* [Goal of the exercise] Among the entries below, find every line that has "forall" and pull it out.

* [Given records]
(** The copies of the operands, the cleared quotient and the main loop. *)
Lemma div_setup st0 st x y q t1 t2 A B a b (al : MM unit) (rest : nat -> MM unit) (P : unit -> MpiMem -> Prop) :
  let ua := m_used a in
  dst st0 st x y q t1 t2 -> A ∉ [X; Y; Q; T1; T2] -> B ∉ [X; Y; Q; T1; T2] ->
  obj st0 !! A = Some a -> obj st0 !! B = Some b -> mpi_ok a -> mpi_ok b ->
  0 < mag b <= mag a -> div_safe (mag a) (mag b) ->
  m_limbs x = (ua + 1)%nat -> m_limbs y = (ua + 2)%nat ->
  limbs_ok (m_p t1) -> m_limbs t1 = (ua + 3)%nat -> limbs_ok (m_p t2) -> m_limbs t2 = 3%nat ->
  limbs_ok (m_p q) -> (ua <= m_limbs q)%nat ->
  (forall st', obj st' !! Q = Some q -> wp al (fun _ st'' => st'' = st') st') ->
  (forall k st' y' r, (k < 64)%nat ->
     dividing st0 y' (MkMpi (m_s q) ua (r ++ drop ua (m_p q))) (mag a mod mag b * 2 ^ Z.of_nat k) (ua + 1) (ua + 3) st' ->
     length r = ua -> limbs_ok r -> lval r = mag a / mag b -> wp (rest k) P st') ->
  wp (ttls_mpi_copy_alloc X A false;;;
      ttls_mpi_copy_alloc Y B false;;;
      set_s Y 1;;; set_s X 1;;;
      al;;; set_used Q ua;;; bzero (MPI_P Q) ua;;;
      k <~ div_main X Y Q T1 T2;; rest k) P st.
Proof.
  intros ua Hd HA HB Ha Hb Hoa Hob Hab Hsafe Hlx Hly Hk1 Hl1 Hk2 Hl2 Hokq Hlq Hal Hrest.
  pose proof (ok_used a Hoa) as Hua. pose proof (mag_used_le b a Hob Hoa ltac:(lia)) as Hub.
  mstep. eapply wp_mono.
  { apply (copy_alloc_spec X A x a); [apply (dst_X _ _ _ _ _ _ _ _ _ _ _ _ Hd)
      | by rewrite (dst_frame _ _ _ _ _ _ _ _ _ _ _ _ Hd) | intros ->; set_solver | done | fold ua; lia]. }
  intros ? ? (x1 & -> & Hox1 & Hlx1 & Hsx1 & Hux1 & Hmx1 & Hcx1).
  pose proof (dst_set_X X Y Q T1 T2 Hdis _ _ _ _ _ _ _ x1 Hd) as Hd1.
  mstep. eapply wp_mono.
  { apply (copy_alloc_spec Y B y b); [apply (dst_Y _ _ _ _ _ _ _ _ _ _ _ _ Hd1)
      | by rewrite (dst_frame _ _ _ _ _ _ _ _ _ _ _ _ Hd1) | intros ->; set_solver | done | fold ua in Hub; lia]. }
  intros ? ? (y1 & -> & Hoy1 & Hly1 & Hsy1 & Huy1 & Hmy1 & Hcy1).
  pose proof (dst_set_Y X Y Q T1 T2 Hdis _ _ _ _ _ _ _ y1 Hd1) as Hd2.
  mstep. eapply wp_set_s; [apply (dst_Y _ _ _ _ _ _ _ _ _ _ _ _ Hd2) |].
  set (y2 := MkMpi 1 (m_used y1) (m_p y1)).
  pose proof (dst_set_Y X Y Q T1 T2 Hdis _ _ _ _ _ _ _ y2 Hd2) as Hd3.
  mstep. eapply wp_set_s; [apply (dst_X _ _ _ _ _ _ _ _ _ _ _ _ Hd3) |].
  set (x2 := MkMpi 1 (m_used x1) (m_p x1)).
  pose proof (dst_set_X X Y Q T1 T2 Hdis _ _ _ _ _ _ _ x2 Hd3) as Hd4.
  mstep. eapply wp_mono; [apply Hal, (dst_Q _ _ _ _ _ _ _ _ _ _ _ _ Hd4) |]. intros ? ? ->.
  mstep. eapply wp_set_used; [apply (dst_Q _ _ _ _ _ _ _ _ _ _ _ _ Hd4) |].
  pose proof (dst_set_Q X Y Q T1 T2 Hdis _ _ _ _ _ _ _ (MkMpi (m_s q) ua (m_p q)) Hd4) as Hd5.
  mstep. eapply wp_bzero; [apply (dst_Q _ _ _ _ _ _ _ _ _ _ _ _ Hd5) | done |]. unfold spl.
  cbn [lp_obj lp_off MPI_P with_p m_s m_used m_p].
  assert (Hz : list_inserts 0 (replicate ua 0) (m_p q) = replicate ua 0 ++ drop ua (m_p q)).
  { unfold m_limbs in Hlq. rewrite <- (length_replicate ua 0) at 3. apply inserts_0. by rewrite length_replicate. }
  rewrite Hz. set (q1 := MkMpi (m_s q) ua (replicate ua 0 ++ drop ua (m_p q))).
  pose proof (dst_set_Q X Y Q T1 T2 Hdis _ _ _ _ _ _ _ q1 Hd5) as Hd6.
  mstep. eapply wp_mono.
  { apply (div_main_spec X Y Q T1 T2 Hdis st0 _ x2 y2 q1 t1 t2 (mag a) (mag b) ua Hd6); try done; try lia.
    - destruct Hox1. constructor; [| done | done | lia | unfold m_limbs in *; simpl; lia | done].
      constructor; try done. by left.
    - destruct Hoy1. constructor; [| done | done | lia | unfold m_limbs in *; simpl; lia | done].
      constructor; try done. by left.
    - simpl. apply limbs_ok_app. split; [auto with tfw | apply limbs_ok_drop, Hokq].
    - unfold m_limbs. simpl. rewrite length_app, length_replicate. lia.
    - simpl. apply take_app_length'. by rewrite length_replicate. }
  intros k st' (y' & r & Hk & Hdg & Hlr & Hokr & Hvr).
  apply (Hrest k st' y' r); [done | | done | done | done].
  cbn [with_p m_s m_used m_p q1] in Hdg. by rewrite drop_app_length' in Hdg by (by rewrite length_replicate).
Qed.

* [Your solution]
  (forall st', obj st' !! Q = Some q -> wp al (fun _ st'' => st'' = st') st') ->
  (forall k st' y' r, (k < 64)%nat ->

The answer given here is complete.